Required work: Set down exactly the lines in the records below that run from the line with "Lemma prefix_count_le p" to the line with "intros Hr. unfold", inclusive, and nothing more.

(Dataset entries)

=== Section Start ===

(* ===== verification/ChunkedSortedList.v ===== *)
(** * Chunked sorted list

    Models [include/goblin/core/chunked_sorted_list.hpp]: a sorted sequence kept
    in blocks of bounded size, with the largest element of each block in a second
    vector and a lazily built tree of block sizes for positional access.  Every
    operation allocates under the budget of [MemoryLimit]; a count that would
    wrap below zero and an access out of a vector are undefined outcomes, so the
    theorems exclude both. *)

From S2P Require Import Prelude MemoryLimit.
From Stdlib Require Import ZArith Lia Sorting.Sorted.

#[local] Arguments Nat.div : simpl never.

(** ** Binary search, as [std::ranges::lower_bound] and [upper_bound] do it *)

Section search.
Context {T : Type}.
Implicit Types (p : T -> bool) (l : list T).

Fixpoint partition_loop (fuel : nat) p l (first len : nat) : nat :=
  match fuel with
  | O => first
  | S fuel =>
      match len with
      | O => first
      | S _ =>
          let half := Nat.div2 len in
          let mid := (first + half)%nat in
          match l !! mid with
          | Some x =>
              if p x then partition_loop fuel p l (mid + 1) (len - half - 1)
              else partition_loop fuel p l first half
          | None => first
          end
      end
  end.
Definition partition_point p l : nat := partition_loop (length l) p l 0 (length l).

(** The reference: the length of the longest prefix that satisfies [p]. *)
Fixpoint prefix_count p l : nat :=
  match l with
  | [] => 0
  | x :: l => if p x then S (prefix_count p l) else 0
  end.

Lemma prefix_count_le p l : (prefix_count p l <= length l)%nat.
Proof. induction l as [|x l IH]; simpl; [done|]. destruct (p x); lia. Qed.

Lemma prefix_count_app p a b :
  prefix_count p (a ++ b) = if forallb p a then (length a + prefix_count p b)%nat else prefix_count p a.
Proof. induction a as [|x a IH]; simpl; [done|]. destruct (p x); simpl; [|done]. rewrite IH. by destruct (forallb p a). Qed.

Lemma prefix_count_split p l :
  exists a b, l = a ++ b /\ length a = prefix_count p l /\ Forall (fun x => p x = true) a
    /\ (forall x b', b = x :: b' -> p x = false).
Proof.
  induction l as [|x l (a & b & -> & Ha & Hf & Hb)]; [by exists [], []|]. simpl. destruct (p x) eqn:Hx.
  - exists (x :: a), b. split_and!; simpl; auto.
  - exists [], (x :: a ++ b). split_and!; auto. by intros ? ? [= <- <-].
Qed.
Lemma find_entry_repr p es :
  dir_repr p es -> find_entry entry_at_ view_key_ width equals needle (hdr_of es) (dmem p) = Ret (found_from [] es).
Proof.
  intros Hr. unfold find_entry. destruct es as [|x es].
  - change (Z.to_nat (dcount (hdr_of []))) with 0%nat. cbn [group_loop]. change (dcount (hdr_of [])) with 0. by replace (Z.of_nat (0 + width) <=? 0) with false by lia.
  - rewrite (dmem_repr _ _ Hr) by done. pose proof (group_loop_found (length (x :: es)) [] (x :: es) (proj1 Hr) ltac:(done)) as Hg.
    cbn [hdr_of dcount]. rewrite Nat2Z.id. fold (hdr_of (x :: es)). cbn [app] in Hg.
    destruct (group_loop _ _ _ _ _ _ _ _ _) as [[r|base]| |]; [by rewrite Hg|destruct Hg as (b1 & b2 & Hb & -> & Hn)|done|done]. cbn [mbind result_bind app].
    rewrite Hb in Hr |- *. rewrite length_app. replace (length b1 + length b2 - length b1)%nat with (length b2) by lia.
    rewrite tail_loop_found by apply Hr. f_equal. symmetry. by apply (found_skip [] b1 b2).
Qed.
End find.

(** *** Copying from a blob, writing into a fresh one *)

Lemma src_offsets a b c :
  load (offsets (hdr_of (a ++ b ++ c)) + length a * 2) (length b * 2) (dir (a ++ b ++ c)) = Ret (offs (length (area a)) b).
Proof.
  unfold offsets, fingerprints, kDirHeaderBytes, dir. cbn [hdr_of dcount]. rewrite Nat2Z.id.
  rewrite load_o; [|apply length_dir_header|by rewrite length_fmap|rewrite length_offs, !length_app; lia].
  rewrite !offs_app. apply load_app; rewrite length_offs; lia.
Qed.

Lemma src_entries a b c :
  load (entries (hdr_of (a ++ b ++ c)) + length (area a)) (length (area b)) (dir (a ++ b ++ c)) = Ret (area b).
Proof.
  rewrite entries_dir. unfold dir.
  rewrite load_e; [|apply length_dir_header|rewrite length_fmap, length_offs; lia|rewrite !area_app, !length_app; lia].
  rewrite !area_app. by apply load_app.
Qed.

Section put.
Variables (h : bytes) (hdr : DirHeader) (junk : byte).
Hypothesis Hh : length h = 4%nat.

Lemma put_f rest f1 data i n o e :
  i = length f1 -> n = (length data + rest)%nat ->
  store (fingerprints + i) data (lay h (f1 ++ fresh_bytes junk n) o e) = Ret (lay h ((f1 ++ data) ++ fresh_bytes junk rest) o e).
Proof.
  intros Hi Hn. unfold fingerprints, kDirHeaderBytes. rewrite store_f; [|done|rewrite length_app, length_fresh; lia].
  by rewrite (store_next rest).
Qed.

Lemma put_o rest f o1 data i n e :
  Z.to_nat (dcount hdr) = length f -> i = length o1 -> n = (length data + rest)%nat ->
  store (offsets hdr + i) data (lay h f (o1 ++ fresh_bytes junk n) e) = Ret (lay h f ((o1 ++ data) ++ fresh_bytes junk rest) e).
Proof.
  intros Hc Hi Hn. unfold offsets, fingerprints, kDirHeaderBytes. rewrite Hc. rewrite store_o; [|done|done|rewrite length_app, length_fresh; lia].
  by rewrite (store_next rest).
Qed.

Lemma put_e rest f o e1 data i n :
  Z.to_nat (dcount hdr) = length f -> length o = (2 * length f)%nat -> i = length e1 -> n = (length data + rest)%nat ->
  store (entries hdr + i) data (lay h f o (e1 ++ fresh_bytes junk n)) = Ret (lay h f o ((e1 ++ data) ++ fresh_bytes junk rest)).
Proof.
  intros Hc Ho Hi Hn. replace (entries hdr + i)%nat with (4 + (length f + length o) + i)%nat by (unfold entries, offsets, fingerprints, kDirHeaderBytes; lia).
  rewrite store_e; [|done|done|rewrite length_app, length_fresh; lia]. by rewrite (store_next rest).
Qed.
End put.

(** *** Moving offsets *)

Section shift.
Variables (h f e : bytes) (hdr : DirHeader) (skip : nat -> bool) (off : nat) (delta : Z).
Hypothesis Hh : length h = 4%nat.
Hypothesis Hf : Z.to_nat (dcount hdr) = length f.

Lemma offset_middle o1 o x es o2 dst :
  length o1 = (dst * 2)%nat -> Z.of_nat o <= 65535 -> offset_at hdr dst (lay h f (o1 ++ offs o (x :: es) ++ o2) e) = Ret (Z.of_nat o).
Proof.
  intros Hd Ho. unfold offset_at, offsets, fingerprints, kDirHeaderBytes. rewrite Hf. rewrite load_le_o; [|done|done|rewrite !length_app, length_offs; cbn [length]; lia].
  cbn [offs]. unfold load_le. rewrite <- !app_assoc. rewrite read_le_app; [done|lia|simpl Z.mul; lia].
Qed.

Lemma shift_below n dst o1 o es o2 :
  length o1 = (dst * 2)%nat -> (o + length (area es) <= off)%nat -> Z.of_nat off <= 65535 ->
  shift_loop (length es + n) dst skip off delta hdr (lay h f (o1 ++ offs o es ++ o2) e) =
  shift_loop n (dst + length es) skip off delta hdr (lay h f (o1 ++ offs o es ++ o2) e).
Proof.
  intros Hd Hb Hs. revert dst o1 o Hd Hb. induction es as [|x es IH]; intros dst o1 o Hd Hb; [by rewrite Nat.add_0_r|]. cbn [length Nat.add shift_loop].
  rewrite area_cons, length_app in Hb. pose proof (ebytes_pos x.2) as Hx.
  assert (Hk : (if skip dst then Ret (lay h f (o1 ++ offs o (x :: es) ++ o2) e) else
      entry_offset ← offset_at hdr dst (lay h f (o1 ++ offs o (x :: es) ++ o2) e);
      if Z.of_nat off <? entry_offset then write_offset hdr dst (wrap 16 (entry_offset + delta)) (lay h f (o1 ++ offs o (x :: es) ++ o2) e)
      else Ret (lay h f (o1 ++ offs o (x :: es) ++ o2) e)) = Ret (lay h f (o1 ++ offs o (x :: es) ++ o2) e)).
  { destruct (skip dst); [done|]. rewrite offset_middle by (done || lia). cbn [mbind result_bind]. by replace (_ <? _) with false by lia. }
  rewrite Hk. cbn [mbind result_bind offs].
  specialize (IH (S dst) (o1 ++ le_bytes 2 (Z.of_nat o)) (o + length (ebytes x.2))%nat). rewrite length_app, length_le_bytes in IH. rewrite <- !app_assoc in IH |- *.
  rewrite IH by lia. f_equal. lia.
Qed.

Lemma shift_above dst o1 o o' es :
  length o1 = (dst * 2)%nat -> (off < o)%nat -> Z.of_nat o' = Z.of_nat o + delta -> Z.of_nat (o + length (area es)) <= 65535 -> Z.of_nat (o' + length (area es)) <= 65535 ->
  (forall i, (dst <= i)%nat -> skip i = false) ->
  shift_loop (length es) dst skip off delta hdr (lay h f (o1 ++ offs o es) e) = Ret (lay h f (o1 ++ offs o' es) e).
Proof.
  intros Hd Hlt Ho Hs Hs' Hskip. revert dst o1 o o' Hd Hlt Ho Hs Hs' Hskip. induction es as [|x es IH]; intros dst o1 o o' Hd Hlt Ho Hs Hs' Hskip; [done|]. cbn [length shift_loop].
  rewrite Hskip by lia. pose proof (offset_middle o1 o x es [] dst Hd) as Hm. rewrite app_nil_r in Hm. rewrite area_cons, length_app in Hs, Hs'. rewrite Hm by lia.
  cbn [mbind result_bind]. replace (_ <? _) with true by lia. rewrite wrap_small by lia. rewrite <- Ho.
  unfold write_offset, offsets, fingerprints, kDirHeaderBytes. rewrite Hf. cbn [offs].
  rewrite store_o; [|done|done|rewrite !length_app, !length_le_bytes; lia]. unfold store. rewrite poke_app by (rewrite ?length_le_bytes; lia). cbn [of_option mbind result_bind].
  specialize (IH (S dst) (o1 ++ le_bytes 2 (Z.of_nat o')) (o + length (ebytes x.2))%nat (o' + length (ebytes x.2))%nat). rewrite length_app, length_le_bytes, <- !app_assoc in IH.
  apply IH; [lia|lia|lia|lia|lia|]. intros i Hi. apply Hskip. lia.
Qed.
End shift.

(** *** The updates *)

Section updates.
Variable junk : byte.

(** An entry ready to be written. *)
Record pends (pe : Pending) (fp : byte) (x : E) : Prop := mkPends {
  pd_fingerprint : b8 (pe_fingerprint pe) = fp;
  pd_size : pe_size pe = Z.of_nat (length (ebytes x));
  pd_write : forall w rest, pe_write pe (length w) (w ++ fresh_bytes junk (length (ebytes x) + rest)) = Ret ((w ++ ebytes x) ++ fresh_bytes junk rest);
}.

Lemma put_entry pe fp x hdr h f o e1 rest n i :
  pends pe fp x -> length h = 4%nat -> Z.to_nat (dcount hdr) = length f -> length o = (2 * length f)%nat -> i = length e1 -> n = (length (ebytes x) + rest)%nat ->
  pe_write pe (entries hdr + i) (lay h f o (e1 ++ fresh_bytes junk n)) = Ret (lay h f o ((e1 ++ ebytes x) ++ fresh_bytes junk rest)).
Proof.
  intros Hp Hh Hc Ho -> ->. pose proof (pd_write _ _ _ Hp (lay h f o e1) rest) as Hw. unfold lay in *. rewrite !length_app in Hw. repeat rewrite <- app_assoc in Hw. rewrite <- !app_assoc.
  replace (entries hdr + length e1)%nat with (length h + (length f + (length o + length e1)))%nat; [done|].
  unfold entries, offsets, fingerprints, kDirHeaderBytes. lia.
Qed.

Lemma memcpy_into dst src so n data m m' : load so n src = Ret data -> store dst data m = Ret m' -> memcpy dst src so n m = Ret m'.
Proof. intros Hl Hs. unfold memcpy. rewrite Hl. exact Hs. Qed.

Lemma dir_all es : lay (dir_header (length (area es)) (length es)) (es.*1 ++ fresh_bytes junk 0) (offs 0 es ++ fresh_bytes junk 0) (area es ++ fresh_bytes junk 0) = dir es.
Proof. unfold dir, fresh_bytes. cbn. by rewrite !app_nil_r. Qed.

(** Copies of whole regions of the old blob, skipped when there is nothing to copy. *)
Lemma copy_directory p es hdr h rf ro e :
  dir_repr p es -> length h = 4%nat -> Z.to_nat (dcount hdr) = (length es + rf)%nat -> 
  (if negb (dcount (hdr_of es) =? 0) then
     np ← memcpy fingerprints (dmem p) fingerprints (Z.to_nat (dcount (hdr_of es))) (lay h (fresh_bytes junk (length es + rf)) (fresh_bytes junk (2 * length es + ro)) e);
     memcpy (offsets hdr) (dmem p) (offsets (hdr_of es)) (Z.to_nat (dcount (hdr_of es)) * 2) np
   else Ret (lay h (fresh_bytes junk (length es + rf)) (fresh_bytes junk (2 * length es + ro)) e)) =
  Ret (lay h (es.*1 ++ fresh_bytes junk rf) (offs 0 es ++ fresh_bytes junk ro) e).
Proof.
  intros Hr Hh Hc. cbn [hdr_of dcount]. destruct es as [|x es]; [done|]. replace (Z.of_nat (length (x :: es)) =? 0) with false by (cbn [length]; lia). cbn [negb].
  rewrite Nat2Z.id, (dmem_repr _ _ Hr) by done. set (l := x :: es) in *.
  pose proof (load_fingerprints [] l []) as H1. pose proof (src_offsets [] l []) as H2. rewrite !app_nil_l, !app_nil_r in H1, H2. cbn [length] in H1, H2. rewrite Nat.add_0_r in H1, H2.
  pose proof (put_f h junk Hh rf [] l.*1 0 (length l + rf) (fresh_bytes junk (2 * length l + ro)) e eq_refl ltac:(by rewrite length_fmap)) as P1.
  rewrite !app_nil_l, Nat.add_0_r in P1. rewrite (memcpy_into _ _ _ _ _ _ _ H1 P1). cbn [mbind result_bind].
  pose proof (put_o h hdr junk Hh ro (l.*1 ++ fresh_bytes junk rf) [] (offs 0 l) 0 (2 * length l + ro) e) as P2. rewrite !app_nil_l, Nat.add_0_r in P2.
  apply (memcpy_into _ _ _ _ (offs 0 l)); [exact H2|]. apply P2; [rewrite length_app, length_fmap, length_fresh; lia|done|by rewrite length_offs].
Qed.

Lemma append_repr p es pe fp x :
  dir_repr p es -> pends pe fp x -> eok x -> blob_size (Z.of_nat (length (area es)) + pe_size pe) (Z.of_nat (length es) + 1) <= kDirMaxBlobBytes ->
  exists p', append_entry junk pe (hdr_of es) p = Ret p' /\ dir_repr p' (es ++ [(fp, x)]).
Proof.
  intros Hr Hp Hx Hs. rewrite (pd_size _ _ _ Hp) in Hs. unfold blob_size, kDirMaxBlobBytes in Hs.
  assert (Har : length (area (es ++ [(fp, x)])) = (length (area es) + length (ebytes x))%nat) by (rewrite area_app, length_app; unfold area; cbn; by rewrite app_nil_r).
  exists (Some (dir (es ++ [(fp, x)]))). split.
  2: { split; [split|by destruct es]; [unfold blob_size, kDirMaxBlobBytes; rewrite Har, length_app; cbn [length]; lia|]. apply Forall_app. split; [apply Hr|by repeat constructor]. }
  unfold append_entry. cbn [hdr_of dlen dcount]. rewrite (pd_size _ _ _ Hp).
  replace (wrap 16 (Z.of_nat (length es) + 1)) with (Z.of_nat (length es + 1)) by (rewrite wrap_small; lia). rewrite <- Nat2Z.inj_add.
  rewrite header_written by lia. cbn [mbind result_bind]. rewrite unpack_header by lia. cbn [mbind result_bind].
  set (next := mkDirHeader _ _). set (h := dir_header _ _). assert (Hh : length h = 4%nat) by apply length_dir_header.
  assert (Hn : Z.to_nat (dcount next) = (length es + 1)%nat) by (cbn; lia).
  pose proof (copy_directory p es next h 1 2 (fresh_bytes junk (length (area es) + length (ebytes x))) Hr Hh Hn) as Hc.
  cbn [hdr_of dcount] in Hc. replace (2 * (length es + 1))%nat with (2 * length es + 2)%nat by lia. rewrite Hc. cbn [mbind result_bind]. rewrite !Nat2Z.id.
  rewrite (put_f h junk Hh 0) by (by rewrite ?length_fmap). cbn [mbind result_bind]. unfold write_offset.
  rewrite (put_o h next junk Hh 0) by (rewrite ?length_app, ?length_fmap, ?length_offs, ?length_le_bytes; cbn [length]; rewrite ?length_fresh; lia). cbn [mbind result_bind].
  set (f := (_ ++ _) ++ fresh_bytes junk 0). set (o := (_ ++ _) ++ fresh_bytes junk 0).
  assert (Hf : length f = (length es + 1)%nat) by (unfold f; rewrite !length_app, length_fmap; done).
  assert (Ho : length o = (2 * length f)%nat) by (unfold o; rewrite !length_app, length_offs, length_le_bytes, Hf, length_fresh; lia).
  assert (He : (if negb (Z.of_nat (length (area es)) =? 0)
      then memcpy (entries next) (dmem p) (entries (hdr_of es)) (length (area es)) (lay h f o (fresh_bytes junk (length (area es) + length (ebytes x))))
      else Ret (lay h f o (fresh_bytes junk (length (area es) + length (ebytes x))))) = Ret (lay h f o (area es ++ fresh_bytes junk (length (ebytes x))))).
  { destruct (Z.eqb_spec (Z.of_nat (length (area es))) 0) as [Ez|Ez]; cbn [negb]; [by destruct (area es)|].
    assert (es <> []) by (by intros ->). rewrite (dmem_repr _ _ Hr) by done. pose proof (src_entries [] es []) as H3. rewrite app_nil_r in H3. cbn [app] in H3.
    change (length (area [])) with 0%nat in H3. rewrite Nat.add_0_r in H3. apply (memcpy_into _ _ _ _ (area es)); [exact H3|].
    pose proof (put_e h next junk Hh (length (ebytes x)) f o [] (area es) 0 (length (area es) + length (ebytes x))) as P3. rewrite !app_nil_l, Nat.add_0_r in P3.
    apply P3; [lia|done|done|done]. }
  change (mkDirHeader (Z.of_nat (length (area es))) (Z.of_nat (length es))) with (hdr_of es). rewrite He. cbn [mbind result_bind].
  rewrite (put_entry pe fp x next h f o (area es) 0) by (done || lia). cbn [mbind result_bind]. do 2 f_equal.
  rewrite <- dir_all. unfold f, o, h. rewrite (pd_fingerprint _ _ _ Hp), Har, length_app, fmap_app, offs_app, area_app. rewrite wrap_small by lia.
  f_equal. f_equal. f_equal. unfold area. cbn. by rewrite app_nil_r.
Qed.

=== Section End ===

Solved problem:
Lemma prefix_count_le p l : (prefix_count p l <= length l)%nat.
Proof. induction l as [|x l IH]; simpl; [done|]. destruct (p x); lia. Qed.

Lemma prefix_count_app p a b :
  prefix_count p (a ++ b) = if forallb p a then (length a + prefix_count p b)%nat else prefix_count p a.
Proof. induction a as [|x a IH]; simpl; [done|]. destruct (p x); simpl; [|done]. rewrite IH. by destruct (forallb p a). Qed.

Lemma prefix_count_split p l :
  exists a b, l = a ++ b /\ length a = prefix_count p l /\ Forall (fun x => p x = true) a
    /\ (forall x b', b = x :: b' -> p x = false).
Proof.
  induction l as [|x l (a & b & -> & Ha & Hf & Hb)]; [by exists [], []|]. simpl. destruct (p x) eqn:Hx.
  - exists (x :: a), b. split_and!; simpl; auto.
  - exists [], (x :: a ++ b). split_and!; auto. by intros ? ? [= <- <-].
Qed.
Lemma find_entry_repr p es :
  dir_repr p es -> find_entry entry_at_ view_key_ width equals needle (hdr_of es) (dmem p) = Ret (found_from [] es).
Proof.
  intros Hr. unfold find_entry. destruct es as [|x es].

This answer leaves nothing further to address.